This article is from the Australian Property Journal archive
AFTER a “regional renaissance” brought on by the global pandemic, property market conditions in Australia’s regions are beginning to follow the capitals into a slowdown.
According to the annual PropTrack Regional Report 2022, regional Australia is seeing slowing market conditions after house prices had been growing at their fastest annual rate in 35 years.
Home prices across the regions have dropped 2.2% since their April peak this year, though are still holding strong compared to declines seen in the capital cities.
Reflecting this, while home prices fell by 0.11% across the capitals over October, combined regional areas rose 0.06%.
Likewise, home prices in the capitals have fallen 2.1% from the same time last year, while still sitting 24.4% up on pre-pandemic levels.
While in regional Australia, home prices are still sitting 6.5% up on their level a year ago and are up 46.6% on March 2020 levels.
“Throughout 2020 and 2021, we saw the pandemic, multiple lockdowns and more time spent at home lead many to reassess their housing wants and needs,” said Eleanor Creagh, report author and senior economist at PropTrack.
After two years driven by a shift in preferences towards lifestyle locations, with sea- and tree-changes trending, demand for the regions has slowed as interest rates have grown over much of 2022.
“Housing markets in regional Australia thrived as people sought more space and more affordable homes.

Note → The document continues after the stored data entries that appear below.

(* ===== verification/_CoqProject ===== *)
-Q . S2P
Prelude.v
Monad.v
Digits.v
Rand.v
Codec.v
NetAddr.v
AddrMan.v
AddrManInv.v
AddrManTried.v
AddrManThms.v
Core.v
CoreThms.v
Block.v
Checkpoints.v
BigNum.v
BigNumThms.v
Validation.v
ValidationThms.v
Key.v
Util.v
Alert.v
AlertThms.v
Node.v
Messages.v
MessagesThms.v
PeerThms.v
InvThms.v
Session.v
Sync.v
CheckQueue.v
CheckQueueThms.v
Bloom.v
BloomThms.v
LockedPages.v
Base58.v
Base58Thms.v
NetIO.v
NetIOThms.v
Protocol.v
NetLocal.v
NetLocalThms.v
Relay.v
Pool.v
PoolThms.v
Connect.v
UtilThms.v
Lookup.v
LookupThms.v
Socks.v
SocksThms.v
Double.v
Json.v
Http.v
HttpThms.v
Rpc.v
RpcThms.v
KeyPool.v
KeyPoolThms.v
Crypt.v
CryptThms.v
Groupings.v
GroupingsThms.v
CoinSelect.v
CoinSelectThms.v
AddrSelect.v
AddrStore.v
AddrStoreThms.v
Db.v
DbThms.v
WalletBook.v
WalletBookThms.v
Accounts.v
AccountsThms.v
WalletLoad.v
WalletLoadThms.v
TxDb.v
Args.v
Start.v
CreateTx.v
CreateTxThms.v
Lemma nthZ_0 {A} (d x : A) l : nthZ d (x :: l) 0 = x.
Proof. done. Qed.
Lemma nthZ_1 {A} (d x : A) l : nthZ d (x :: l) 1 = nthZ d l 0.
Proof. done. Qed.
Lemma nthZ_2 {A} (d x : A) l : nthZ d (x :: l) 2 = nthZ d l 1.
Proof. done. Qed.
Lemma nthZ_3 {A} (d x : A) l : nthZ d (x :: l) 3 = nthZ d l 2.
Proof. done. Qed.
Lemma nthZ_4 {A} (d x : A) l : nthZ d (x :: l) 4 = nthZ d l 3.
Proof. done. Qed.
Lemma nthZ_5 {A} (d x : A) l : nthZ d (x :: l) 5 = nthZ d l 4.
Proof. done. Qed.
Lemma nthZ_6 {A} (d x : A) l : nthZ d (x :: l) 6 = nthZ d l 5.
Proof. done. Qed.
#[export] Hint Rewrite @nthZ_0 @nthZ_1 @nthZ_2 @nthZ_3 @nthZ_4 @nthZ_5 @nthZ_6 : nthz.
Lemma nthZ_lookup {A} (d : A) l (i : nat) x : l !! i = Some x -> nthZ d l (Z.of_nat i) = x.
Proof.
  intros H. unfold nthZ. destruct (Z.ltb_spec (Z.of_nat i) 0); [lia|].
  rewrite Nat2Z.id. rewrite nth_lookup, H. done.
Qed.

Lemma nthZ_cons {A} (d a : A) l i : 0 < i -> nthZ d (a :: l) i = nthZ d l (i - 1).
Proof.
  intros Hi. unfold nthZ. destruct (Z.ltb_spec i 0), (Z.ltb_spec (i - 1) 0); try lia.
  by replace (Z.to_nat i) with (S (Z.to_nat (i - 1))) by lia.
Qed.

Lemma nthZ_app_r {A} (d : A) l k i : lenZ l <= i -> nthZ d (l ++ k) i = nthZ d k (i - lenZ l).
Proof.
  intros Hi. unfold nthZ, lenZ in *. destruct (Z.ltb_spec i 0), (Z.ltb_spec (i - Z.of_nat (length l)) 0); try lia.
  rewrite app_nth2 by lia. f_equal. lia.
Qed.

Lemma nthZ_app_l {A} (d : A) l k i : 0 <= i < lenZ l -> nthZ d (l ++ k) i = nthZ d l i.
Proof.
  intros Hi. unfold nthZ, lenZ in *. destruct (Z.ltb_spec i 0); [done|]. by rewrite app_nth1 by lia.
Qed.

Lemma is_bytes_nil : is_bytes [].
Proof. constructor. Qed.
Lemma is_bytes_cons b l : is_bytes (b :: l) <-> in_u 8 b /\ is_bytes l.
Proof. unfold is_bytes. apply Forall_cons. Qed.
Lemma is_bytes_app l k : is_bytes (l ++ k) <-> is_bytes l /\ is_bytes k.
Proof. unfold is_bytes. apply Forall_app. Qed.

(** [isspace] and [isdigit] of the C library in the "C" locale. *)
Definition isspace (c : Z) : bool := (c =? 32) || ((9 <=? c) && (c <=? 13)).
Definition isdigit (c : Z) : bool := (48 <=? c) && (c <=? 57).

(** * Case analysis over bounded integers by computation *)

Lemma range_forallb (n : nat) (P : Z -> bool) :
  forallb P (seqZ 0 (Z.of_nat n)) = true -> forall z, 0 <= z < Z.of_nat n -> P z = true.
Proof.
  intros H z Hz. rewrite forallb_forall in H. apply H.
  apply list_elem_of_In, elem_of_seqZ. lia.
Qed.

Lemma byte_forallb (P : Z -> bool) :
  forallb P (seqZ 0 256) = true -> forall z, in_u 8 z -> P z = true.
Proof. intros H z Hz. by apply (range_forallb 256). Qed.

(** * Bit operations as arithmetic *)

Lemma land_ones_mod a n : 0 <= n -> Z.land a (2 ^ n - 1) = a mod 2 ^ n.
Proof. intros Hn. rewrite <-Z.land_ones by done. f_equal. rewrite Z.ones_equiv. lia. Qed.

Lemma lor_disjoint a b n : 0 <= n -> 0 <= b < 2 ^ n -> Z.lor (a * 2 ^ n) b = a * 2 ^ n + b.
Proof.
  intros Hn Hb. rewrite <-Z.add_lor_land.
  replace (Z.land (a * 2 ^ n) b) with 0; [lia|]. symmetry.
  apply Z.bits_inj'. intros i Hi. rewrite Z.land_spec, Z.bits_0.
  destruct (Z.lt_ge_cases i n).
  - rewrite Z.mul_pow2_bits_low; [done|lia].
  - replace b with (b mod 2 ^ n) by (apply Z.mod_small; lia).
    rewrite Z.mod_pow2_bits_high by lia. by rewrite andb_false_r.
Qed.

(** The masks and shifts of the codecs, as [mod], [/] and [*]: rewrite database [bits]. *)
Lemma land_1 a : Z.land a 1 = a mod 2.
Proof. apply (land_ones_mod a 1). lia. Qed.
Lemma land_3 a : Z.land a 3 = a mod 4.
Proof. apply (land_ones_mod a 2). lia. Qed.
Lemma land_7 a : Z.land a 7 = a mod 8.
Proof. apply (land_ones_mod a 3). lia. Qed.
Lemma land_15 a : Z.land a 15 = a mod 16.
Proof. apply (land_ones_mod a 4). lia. Qed.
Lemma land_31 a : Z.land a 31 = a mod 32.
Proof. apply (land_ones_mod a 5). lia. Qed.
Lemma land_63 a : Z.land a 63 = a mod 64.
Proof. apply (land_ones_mod a 6). lia. Qed.
Lemma shiftr_1 a : Z.shiftr a 1 = a / 2.
Proof. by rewrite Z.shiftr_div_pow2. Qed.
Lemma shiftr_2 a : Z.shiftr a 2 = a / 4.
Proof. by rewrite Z.shiftr_div_pow2. Qed.
Lemma shiftr_3 a : Z.shiftr a 3 = a / 8.
Proof. by rewrite Z.shiftr_div_pow2. Qed.
Lemma shiftr_4 a : Z.shiftr a 4 = a / 16.
Proof. by rewrite Z.shiftr_div_pow2. Qed.
Lemma shiftr_5 a : Z.shiftr a 5 = a / 32.
Proof. by rewrite Z.shiftr_div_pow2. Qed.
Lemma shiftr_6 a : Z.shiftr a 6 = a / 64.
Proof. by rewrite Z.shiftr_div_pow2. Qed.
Lemma shiftr_7 a : Z.shiftr a 7 = a / 128.
Proof. by rewrite Z.shiftr_div_pow2. Qed.
Lemma shiftr_8 a : Z.shiftr a 8 = a / 256.
Proof. by rewrite Z.shiftr_div_pow2. Qed.

#[export] Hint Rewrite land_1 land_3 land_7 land_15 land_31 land_63 shiftr_1 shiftr_2
  shiftr_3 shiftr_4 shiftr_5 shiftr_6 shiftr_7 shiftr_8 : bits.

(** [Z.lor (Z.shiftl a n) b] glues two disjoint bit fields. *)
Lemma lor_shiftl a b n : 0 <= n -> 0 <= b < 2 ^ n -> Z.lor (Z.shiftl a n) b = a * 2 ^ n + b.
Proof. intros Hn Hb. rewrite Z.shiftl_mul_pow2 by done. by apply lor_disjoint. Qed.

(** [zdm]: linear arithmetic with division and remainder by constants. *)
Ltac zdm := unfold in_u, in_s, wrapu, wraps in *; simpl Z.pow in *; Z.div_mod_to_equations; lia.

(** * Tactics of the development *)

Ltac destr_if :=
  match goal with
  | |- context [if ?b then _ else _] => let E := fresh "E" in destruct b eqn:E
  end.
Lemma DecodeBase32_EncodeBase32_witness :
  is_bytes (lit "tip") /\ DecodeBase32 (EncodeBase32 (lit "tip") ++ lit ".onion") = (lit "tip", false).
Proof.
  split; [apply (bool_decide_unpack _); by vm_compute|].
  apply DecodeBase32_EncodeBase32; [apply (bool_decide_unpack _); by vm_compute|by vm_compute].
Defined.

End Base32.
Lemma release_spec x s id i b e (Q : unit -> CAddrMan * E -> Prop) :
  Inv x s -> mapInfo s !! id = Some i -> 0 <= b < lenZ (vvNew s) -> id ∈ vNew_at s b -> x id = 0 ->
  (forall t, Inv x (set_vNew b (fun c => c ∖ {[ id ]}) t) ->
     dropped b id s (set_vNew b (fun c => c ∖ {[ id ]}) t) -> Q tt (t, e)) ->
  wp (release id) Q (s, e).
Proof.
  intros HI Hi Hb Hin Hx HQ. unfold release. pose proof HI as [Hrnd HR].
  apply wp_bind, wp_upd, wp_bind.
  eapply wp_deref; [cbn; by rewrite lookup_alter_eq, Hi|]. cbn [nRefCount set_nRefCount].
  destruct (Z.eqb_spec (nRefCount i - 1) 0) as [Hz|Hz].
  2:{ apply wp_ret, HQ; fold (unref b id s); by eapply Inv_unref; try done; lia. }
  apply wp_bind, wp_rd, wp_bind. cbn [nRandomPos set_nRefCount].
  assert (Hpos : (nRandomPos <$> mapInfo s) !! id = Some (nRandomPos i)) by (by rewrite lookup_fmap, Hi).
  destruct (rnd_pos _ _ _ _ Hrnd Hpos) as [Hp Hat].
  change (size _) with (lenZ (vRandom s)).
  apply SwapRandom_spec; [by cbn; rewrite fmap_alter_same|done|cbn; lia|].
  intros t (m & v & -> & Em & Hv) Hrt Hvt. cbn in Em, Hv, Hrt, Hvt. subst v.
  stp. apply HQ.
  - split.
    + cbn. rewrite fmap_delete. apply rnd_pop. rewrite <-Hat at 1. by rewrite <-swap_last.
    + eapply InvR_same_but_random; [|by eapply (InvR_forget x s id i b); try done; lia].
      eexists (delete id m), _. split; [reflexivity|].
      cbn [mapInfo vRandom forget set_vNew set_nNew set_mapInfo set_mapAddr set_vRandom].
      split; [|by rewrite !length_removelast, swap_length].
      rewrite !fmap_delete, Em. apply map_eq. intros j.
      destruct (decide (j = id)) as [->|Hne]; [by rewrite !lookup_delete_eq|].
      by rewrite !lookup_delete_ne, !lookup_fmap, lookup_alter_ne.
  - split_and!; try done. intros j Hj. cbn.
    rewrite fmap_delete, lookup_delete_ne, Em, !lookup_fmap by done. by rewrite lookup_alter_ne.
Qed.

(** ** [ShrinkNew] *)

Lemma ascending_elem (l : list Z) id : id ∈ ascending l <-> id ∈ l.
Proof. unfold ascending. by rewrite merge_sort_Permutation. Qed.

Lemma ascending_length (l : list Z) : length (ascending l) = length l.
Proof. unfold ascending. by rewrite merge_sort_Permutation. Qed.

Lemma bucket_info x s b id :
  InvR x s -> 0 <= b < lenZ (vvNew s) -> id ∈ vNew_at s b ->
  exists i, mapInfo s !! id = Some i /\ 0 <= id.
Proof.
  intros HI Hb Hin. pose proof (nthZ_lookup_at ∅ _ _ Hb) as Hk.
  destruct (ref_in_bucket _ _ _ _ _ _ (inv_ref x s HI) Hk Hin) as [r Hr].
  rewrite lookup_fmap_Some in Hr. destruct Hr as (i & _ & Hi). exists i.
  split; [done|]. apply (inv_ids x s HI id). by eexists.
Qed.

Section Shrink.
Context (x : Z -> Z) (s : CAddrMan) (b : Z).
Hypothesis HI : Inv x s.
Hypothesis Hb : 0 <= b < lenZ (vvNew s).
Hypothesis Hx : forall id, id ∈ vNew_at s b -> x id = 0.

(** One entry [id] of the bucket is gone. *)
Definition shrunk (t : CAddrMan) : Prop := exists id, id ∈ vNew_at s b /\ Inv x t /\ dropped b id s t.

Lemma release_erase_spec {A} id e (k : M (CAddrMan * E) A) (Q : A -> CAddrMan * E -> Prop) :
  id ∈ vNew_at s b -> (forall t, shrunk t -> wp k Q (t, e)) ->
  wp (release id) (fun _ => wp (erase_new b id;;; k) Q) (s, e).
Proof.
  intros Hin HQ. destruct (bucket_info _ _ _ _ (proj2 HI) Hb Hin) as (i & Hi & _).
  apply (release_spec x s id i b); auto. intros t Ht Hd.
  unfold erase_new. stp. apply HQ. by exists id.
Qed.

Lemma ShrinkNew_scan_spec l e (Q : bool -> CAddrMan * E -> Prop) :
  (forall id, id ∈ l -> id ∈ vNew_at s b) ->
  (forall e', Q false (s, e')) -> (forall t e', shrunk t -> Q true (t, e')) ->
  wp (ShrinkNew_scan b l) Q (s, e).
Proof.
  intros Hl HQf HQt. revert e. induction l as [|id l IH]; intros e; [apply HQf|].
  cbn [ShrinkNew_scan]. assert (Hin : id ∈ vNew_at s b) by (apply Hl; set_solver).
  destruct (bucket_info _ _ _ _ (proj2 HI) Hb Hin) as (i & Hi & _). stp.
  apply wp_now. intros z e'. destruct (CAddrInfo.IsTerrible i z).
  - apply wp_bind, release_erase_spec; [done|]. intros t Ht. apply wp_ret. by apply HQt.
  - apply IH. intros j Hj. apply Hl. set_solver.
Qed.
(** The undo record of an input is read back from its serialization, whose length is
    [GetSerializeSize]; a record of height 0, which stores no version, needs version 0. *)
Theorem CTxInUndo_roundtrip u rest :
  txout_ok (undo_txout u) -> in_u 31 (undo_nHeight u) -> in_u 31 (undo_nVersion u) ->
  (undo_nHeight u = 0 -> undo_nVersion u = 0) ->
  CTxInUndo.Unserialize (mkUndo CTxOut.SetNull false 0 0) (CTxInUndo.Serialize u ++ rest) = Some (u, rest) /\
  CTxInUndo.GetSerializeSize u = lenZ (CTxInUndo.Serialize u).
Proof.
  destruct u as [o cb h ver]; cbn [undo_txout undo_nHeight undo_nVersion]. intros Ho Hh Hv H0.
  unfold CTxInUndo.Unserialize, CTxInUndo.Serialize, CTxInUndo.GetSerializeSize, CTxInUndo.header.
  cbn [undo_txout undo_nHeight undo_nVersion undo_fCoinBase].
  assert (Hu : in_u 32 (h * 2 + (if cb then 1 else 0))) by (unfold in_u in *; destruct cb; lia).
  rewrite (wrapu_small 32) by done. split.
  - rewrite <-!app_assoc, unser_ser_varint by (unfold in_u in *; lia). cbn [mbind option_bind].
    rewrite !(wrapu_small 32) by done.
    assert (Ediv : (h * 2 + (if cb then 1 else 0)) / 2 = h) by (destruct cb; zdm).
    assert (Ebit : Z.testbit (h * 2 + (if cb then 1 else 0)) 0 = cb).
    { rewrite Z.mul_comm. destruct cb; [apply Z.testbit_odd_0|rewrite Z.add_0_r; apply Z.testbit_even_0]. }
    rewrite Ediv, Ebit. destruct (Z.ltb_spec 0 h).
    + rewrite unser_ser_varint by eauto using in_u_31_64. cbn [mbind option_bind].
      by rewrite txout_roundtrip, s32_small.
    + cbn [app mbind option_bind]. rewrite txout_roundtrip by done. cbn [mbind option_bind].
      assert (h = 0) by (unfold in_u in *; lia). by rewrite H0.
  - rewrite !lenZ_app. unfold CTxOutCompressor.GetSerializeSize.
    destruct (0 <? h); autorewrite with tt; lia.
Qed.

End Coins.

(** ** Transaction replacement *)

Section Newer.
Implicit Types (l : list (CTxIn * CTxIn)).

Definition differ (p : CTxIn * CTxIn) : Prop := nSequence p.1 <> nSequence p.2.
Definition seq_ok (p : CTxIn * CTxIn) : Prop := nSequence p.1 <= uint_max /\ nSequence p.2 <= uint_max.

(** What the accumulator of the second loop holds after the pairs [l]. *)
Definition newer_inv l (acc : bool * Z) : Prop :=
  let '(fNewer, nLowest) := acc in
  (forall p, p ∈ l -> differ p -> nLowest <= nSequence p.1 /\ nLowest <= nSequence p.2) /\
  (nLowest = uint_max \/ exists p, p ∈ l /\ differ p /\ (nSequence p.1 = nLowest \/ nSequence p.2 = nLowest)) /\
  (fNewer = true <-> exists p, p ∈ l /\ differ p /\ nSequence p.2 = nLowest /\
     forall q, q ∈ l -> differ q -> nLowest < nSequence q.1).

Lemma newer_step_inv l acc p :
  seq_ok p -> newer_inv l acc -> newer_inv (l ++ [p]) (CTransaction.newer_step acc p).
Proof.
  destruct acc as [fNewer nLowest], p as [a o]. intros [Ha Ho] (Hle & Hach & Hiff). cbn [fst snd] in *.
  unfold CTransaction.newer_step.
  assert (Hin : forall q, q ∈ l ++ [(a, o)] <-> q ∈ l \/ q = (a, o)) by set_solver.
  destruct (Z.eqb_spec (nSequence a) (nSequence o)) as [Heq|Hne].
  { assert (Hd : forall q, q ∈ l ++ [(a, o)] /\ differ q <-> q ∈ l /\ differ q).
    { intros q. rewrite Hin. unfold differ. split; [|naive_solver]. intros [[?| ->] ?]; [done|]. done. }
    split_and!.
    - intros q Hq Hdq. apply Hle; [|done]. by apply Hd.
    - destruct Hach as [?|(q & Hq & Hdq & ?)]; [by left|right]. exists q. split_and!; [|done|done]. by apply Hd.
    - rewrite Hiff. split; intros (q & Hq & Hdq & Ho' & Hall); exists q; (split_and!; [by apply Hd|done|done|]);
        intros r Hr Hdr; apply Hall; try done; by apply Hd. }
  assert (Hp : (a, o) ∈ l ++ [(a, o)]) by (apply Hin; by right).
  assert (Hpd : differ (a, o)) by done.
  destruct (Z.leb_spec (nSequence a) nLowest); cbn beta iota;
    match goal with |- context [?x <? ?y] => destruct (Z.ltb_spec x y) end; split_and!.
  - intros q [Hq| ->]%Hin Hdq; [destruct (Hle q Hq Hdq)|]; cbn; lia.
  - right. exists (a, o). split_and!; [done|done|by right].
  - split; [|done]. intros _. exists (a, o). split_and!; [done|done|done|].
    intros q [Hq| ->]%Hin Hdq; [destruct (Hle q Hq Hdq)|]; cbn; lia.
  - intros q [Hq| ->]%Hin Hdq; [destruct (Hle q Hq Hdq)|]; cbn; lia.
  - right. exists (a, o). split_and!; [done|done|by left].
  - split; [done|]. intros (q & _ & _ & _ & Hall). specialize (Hall _ Hp Hpd). cbn in Hall. lia.
  - intros q [Hq| ->]%Hin Hdq; [destruct (Hle q Hq Hdq)|]; cbn; lia.
  - right. exists (a, o). split_and!; [done|done|by right].
  - split; [|done]. intros _. exists (a, o). split_and!; [done|done|done|].
    intros q [Hq| ->]%Hin Hdq; [destruct (Hle q Hq Hdq)|]; cbn; lia.
  - intros q [Hq| ->]%Hin Hdq; [destruct (Hle q Hq Hdq)|]; cbn; lia.
  - destruct Hach as [?|(q & ? & ? & ?)]; [by left|right]. exists q. split_and!; [|done|done]. apply Hin. by left.
  - rewrite Hiff. split.
    + intros (q & Hq & Hdq & Hoq & Hall). exists q. split_and!; [apply Hin; by left|done|done|].
      intros r [Hr| ->]%Hin Hdr; [by apply Hall|done].
    + intros (q & [Hq| ->]%Hin & Hdq & Hoq & Hall).
      * exists q. split_and!; [done|done|done|]. intros r Hr Hdr. apply Hall; [apply Hin; by left|done].
      * destruct Hach as [?|(r & Hr & Hdr & Hlow)]; [lia|].
        pose proof (Hall r ltac:(apply Hin; by left) Hdr). exists r. split_and!; [done|done|lia|].
        intros r' Hr' Hdr'. apply Hall; [apply Hin; by left|done].
Qed.

Lemma newer_fold l :
  Forall seq_ok l -> newer_inv l (fold_left CTransaction.newer_step l (false, uint_max)).
Proof.
  induction l as [|p l IH] using rev_ind.
  - intros _. cbn. split_and!; [set_solver|by left|]. split; [done|]. intros (p & Hp & _). set_solver.
  - intros [Hl Hp]%Forall_app. rewrite fold_left_app. cbn [fold_left]. apply newer_step_inv; [|by apply IH].
    by apply Forall_cons in Hp as [? _].
Qed.

Lemma newer_fold_spec l :
  Forall seq_ok l ->
  ((fold_left CTransaction.newer_step l (false, uint_max)).1 = true <->
   exists p, p ∈ l /\ differ p /\ forall q, q ∈ l -> differ q -> nSequence p.2 < nSequence q.1).
Proof.
  intros Hl. pose proof (newer_fold l Hl) as Hinv.
  destruct (fold_left _ _ _) as [fNewer nLowest]. destruct Hinv as (Hle & Hach & Hiff). cbn [fst].
  rewrite Hiff. split.
  - intros (p & Hp & Hd & Ho & Hall). exists p. split_and!; [done|done|]. intros q Hq Hdq. rewrite Ho. auto.
  - intros (p & Hp & Hd & Hall). destruct (Hle p Hp Hd) as [_ H2]. pose proof (Hall p Hp Hd).
    rewrite Forall_forall in Hl. destruct (Hl p Hp) as [Hm _].
    destruct Hach as [?|(q & Hq & Hdq & [Hlow|Hlow])]; [lia| |].
    + pose proof (Hall q Hq Hdq). lia.
    + exists q. split_and!; [done|done|done|]. intros r Hr Hdr. pose proof (Hall r Hr Hdr). lia.
Qed.

Definition tx_seq_ok (t : CTransaction) : Prop := Forall (fun i => nSequence i <= uint_max) (vin t).

Lemma zip_seq_ok (t u : CTransaction) : tx_seq_ok t -> tx_seq_ok u -> Forall seq_ok (zip (vin t) (vin u)).
Proof.
  intros Ht Hu. apply Forall_forall. intros [a b] Hab. unfold tx_seq_ok in *. rewrite Forall_forall in Ht, Hu.
  split; [apply Ht; by eapply elem_of_zip_l|apply Hu; by eapply elem_of_zip_r].
Qed.

Lemma eqb_outpoint a b : COutPoint.eqb a b = true <-> a = b.
Proof. unfold COutPoint.eqb. destruct a, b; cbn. rewrite andb_true_iff, !Z.eqb_eq. naive_solver. Qed.

Lemma existsb_prevout (v w : list CTxIn) :
  length v = length w ->
  (existsb (fun p => negb (COutPoint.eqb (prevout p.1) (prevout p.2))) (zip v w) = false
   <-> prevout <$> v = prevout <$> w).
Proof.
  revert w. induction v as [|a v IH]; intros [|b w]; try done. intros [= Hl].
  cbn [zip zip_with existsb fmap list_fmap fst snd]. rewrite orb_false_iff, negb_false_iff, eqb_outpoint.
  fold (zip v w). rewrite IH by done. split; [by intros [-> ->]|by intros [= -> ->]].
Qed.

Remote working opportunities and preference shifts drove strong population growth in regional areas at the expense of the capitals, predominantly Sydney and Melbourne,” added Creagh.
“As public health restrictions have eased and interest rates have quickly risen, the boom has been replaced with slower growth and elevated uncertainty. While it remains a relative bright spot in the current housing market, regional home prices are falling.”
The number of potential buyers per listing in regional Australia has now dropped 22% from the peak recorded in January this year, though this is still almost three times levels seen pre-pandemic.
Stock in the regions is also limited, falling 37% from pre-pandemic levels, leaving far less choice for regional buyers, especially in regional South Australia and Queensland.
The opposite is true in the capitals, with options expanding in Sydney and Melbourne, where total listings are sitting above previous decade averages in recent months.
While regional prices are forecast to continue to slow, amidst monetary tightening and lowered net migration, expectations still have the regions outperforming the capitals.
“Regional markets are likely to continue to exhibit a slower pace of price falls compared to capital cities. They remain buoyed by shifting lifestyle priorities, migration trends and affordability advantages that are still in play,” concluded Creagh.
“In addition, conditions remain tougher for regional buyers, with the number of properties listed for sale still well below pre-pandemic levels, which is also seeing some markets remain more competitive and shielding home values.”